Give a jihadist a bomb and he’ll blow up an infidel; teach a jihadist how to make a bomb and he’ll blow up the world.
That might as well be the motto for “jihadi technical college”— a diabolical weapons lab in the Syrian city of Raqqa where a team of twisted scientists and weapons experts school Islamic State fighters in the deadly art of advanced bomb-making, according to an exclusive report by Sky News.
On Wednesday, Sky News released never-before-seen footage from a collection of training videos confiscated from an ISIS militant trying to make his way through Turkey. The videos were apparently destined for Europe, where they’d be used to teach local jihadists how to carry out massive terrorist attacks, like the one that rocked Paris and left 130 dead back in November, on their home turf.
In the videos, trainees from countries throughout the Middle East, South Asia, and Africa, including Somalia, Tunisia, Egypt, Pakistan and Sudan, take part in a “terror training course.” But here’s the really scary part: Not only are these lunatics learning how to make bombs, they’re learning how to manufacture delivery systems designed to circumvent Western security protocols. And according to the video package produced by Sky, ISIS ‘terror weapons labs’ look like a jihadist version of Q’s workshop from the James Bond franchise.
The sophistication of the delivery systems seen in the footage is mind-blowing, especially considering the austere conditions in the Islamic States territory in Iraq and Syria in which they’re being produced. For example, ISIS has apparently pioneered a method for building DIY thermal batteries to be used in its giant arsenal of surface-to-air missiles.
The footage also reveals that ISIS has designed and built remote-controlled full-sized automobiles to act as mobile bombs. According to Sky, ISIS militants “have fitted the cars with ‘drivers’; mannequins with self-regulating thermostats to produce the heat signature of humans, allowing the car bombs to evade sophisticated scanning machines that protect military and government buildings in the West.”

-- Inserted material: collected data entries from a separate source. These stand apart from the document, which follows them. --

(** The row a status update was aimed at is found again, with the new
    status. *)
Lemma first_upload_update_status (fileMD5 : string) (userID status : Z)
    (w : world) (record : FileUpload) :
  first_upload fileMD5 userID w = Some record →
  first_upload fileMD5 userID (update_status (fu_ID record) status w)
  = Some (with_status status record).
Proof.
  unfold first_upload, update_status. cbn [file_upload set_file_upload].
  intros Hfind. rewrite find_map_preserved.
  - rewrite Hfind. cbn. by rewrite Z.eqb_refl.
  - intros x. by destruct (fu_ID x =? fu_ID record).
Qed.

End Merge.

Section MergeFacts.
Import Go Model Store UploadService.

Lemma len_string_of_bytes (l : list Z) : len (string_of_bytes l) = slen l.
Proof.
  unfold len, slen. f_equal.
  induction l as [|b l IH]; cbn [string_of_bytes String.length List.length]; congruence.
Qed.

Lemma len_nonneg (s : string) : 0 <= len s.
Proof. unfold len. lia. Qed.

(** Every source of a concatenation is there. *)
Lemma gather_lookup (names : list string) (b : gmap string string) (content : string) :
  gather names b = Some content →
  ∀ (k : nat) (name : string), names !! k = Some name → is_Some (b !! name).
Proof.
  revert content. induction names as [|n names IH]; intros content Hg k name Hk;
    [done|].
  cbn [gather] in Hg.
  destruct (b !! n) as [c|] eqn:Hn; [|discriminate].
  destruct (gather names b) as [rest|] eqn:Hrest; [|discriminate].
  destruct k as [|k]; cbn in Hk.
  - injection Hk as <-. by rewrite Hn.
  - by eapply IH.
Qed.

(** Sources of at most the 10000th of the largest object, all but the last
    of at least the smallest part, pass the checks of the compose. *)
Lemma compose_sources_ok (b : gmap string string) (n : Z) (srcs : list string) :
  ∀ i totalSize totalParts : Z,
    0 <= i →
    i + slen srcs <= maxPartsCount →
    0 <= totalSize <= i * (maxMultipartPutObjectSize / maxPartsCount) →
    0 <= totalParts <= i →
    (∀ (k : nat) (src : string), srcs !! k = Some src →
       ∃ c, b !! src = Some c ∧
            len c <= maxMultipartPutObjectSize / maxPartsCount ∧
            (i + Z.of_nat k < n - 1 → absMinPartSize <= len c)) →
    compose_sources b n i srcs totalSize totalParts = Ok ().
Proof.
  change (maxMultipartPutObjectSize / maxPartsCount) with 549755813.
  induction srcs as [|src srcs IH]; intros i totalSize totalParts Hi Hcount Hsize Hparts Hall;
    [reflexivity|].
  cbn [compose_sources].
  destruct (Hall 0%nat src eq_refl) as (c & Hc & Hmax & Hmin).
  rewrite Hc. pose proof (len_nonneg c) as Hpos.
  unfold slen in Hcount. cbn [List.length] in Hcount.
  assert (Hsmall : (len c <? absMinPartSize) && (i <? n - 1) = false).
  { destruct (Z.ltb_spec i (n - 1)) as [Hlt|Hge]; [|by rewrite andb_false_r].
    rewrite andb_true_r. apply Z.ltb_ge. apply Hmin. lia. }
  rewrite Hsmall.
  assert (Htotal : (maxMultipartPutObjectSize <? totalSize + len c) = false).
  { apply Z.ltb_ge. change maxMultipartPutObjectSize with 5497558138880.
    change maxPartsCount with 10000 in Hcount. nia. }
  rewrite Htotal.
  assert (Hone : 0 <= partsRequired (len c) <= 1).
  { unfold partsRequired.
    change (maxMultipartPutObjectSize / (maxPartsCount - 1)) with 549810794.
    rewrite Z.div_small by lia.
    destruct (0 <? len c mod 549810794); lia. }
  assert (Hmany : (maxPartsCount <? totalParts + partsRequired (len c)) = false).
  { apply Z.ltb_ge. lia. }
  rewrite Hmany.
  apply IH; try lia.
  - unfold slen. lia.
  - intros k src' Hk. destruct (Hall (S k) src' Hk) as (c' & Hc' & Hmax' & Hmin').
    exists c'. split; [exact Hc'|]. split; [exact Hmax'|]. intros Hlt. apply Hmin'. lia.
Qed.

(** A merge that fails has not touched the upload records or the queue. *)
Lemma MergeChunks_failure (f : faults) (presign : string → string)
    (fileMD5 fileName : string) (userID : Z) (w w' : world) (e : string) :
  MergeChunks f presign fileMD5 fileName userID w = (Err e, w') →
  file_upload w' = file_upload w ∧ topic w' = topic w ∧ rdb w' = rdb w.
Proof.
  unfold MergeChunks.
  destruct (GetFileUploadRecord f fileMD5 userID w) as [record|e0];
    [|by intros [= _ <-]].
  destruct (GetUploadedChunksFromRedis _ _ _ _ _) as [uploaded|e0];
    [|by intros [= _ <-]].
  destruct (_ <? _); [by intros [= _ <-]|].
  destruct (_ =? 1).
  - unfold copy_object.
    destruct (object_store_fails f); [by intros [= _ <-]|].
    cbn [logged bucket].
    destruct (bucket w !! _); [|by intros [= _ <-]].
    destruct (db_update_fails f); [by intros [= _ <-]|].
    unfold produce. by destruct (produce_fails f).
  - unfold compose_object.
    destruct (object_store_fails f); [by intros [= _ <-]|].
    destruct (_ || _); [by intros [= _ <-]|].
    cbn [logged bucket].
    destruct (compose_sources _ _ _ _ _ _); [|by intros [= _ <-]].
    destruct (gather _ _); [|by intros [= _ <-]].
    destruct (db_update_fails f); [by intros [= _ <-]|].
    unfold produce. by destruct (produce_fails f).
Qed.

End MergeFacts.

According to Sky, this facet of ISIS’s technical prowess was previously unknown to the West, and experts describe the footage obtained in Turkey as an “intelligence gold mine.”
“This collection of videos is far more serious than anything we have seen from IS before,” writes Sky correspondent Stuart Ramsay. “Sky News has alerted the authorities to the material that has come into its possession.”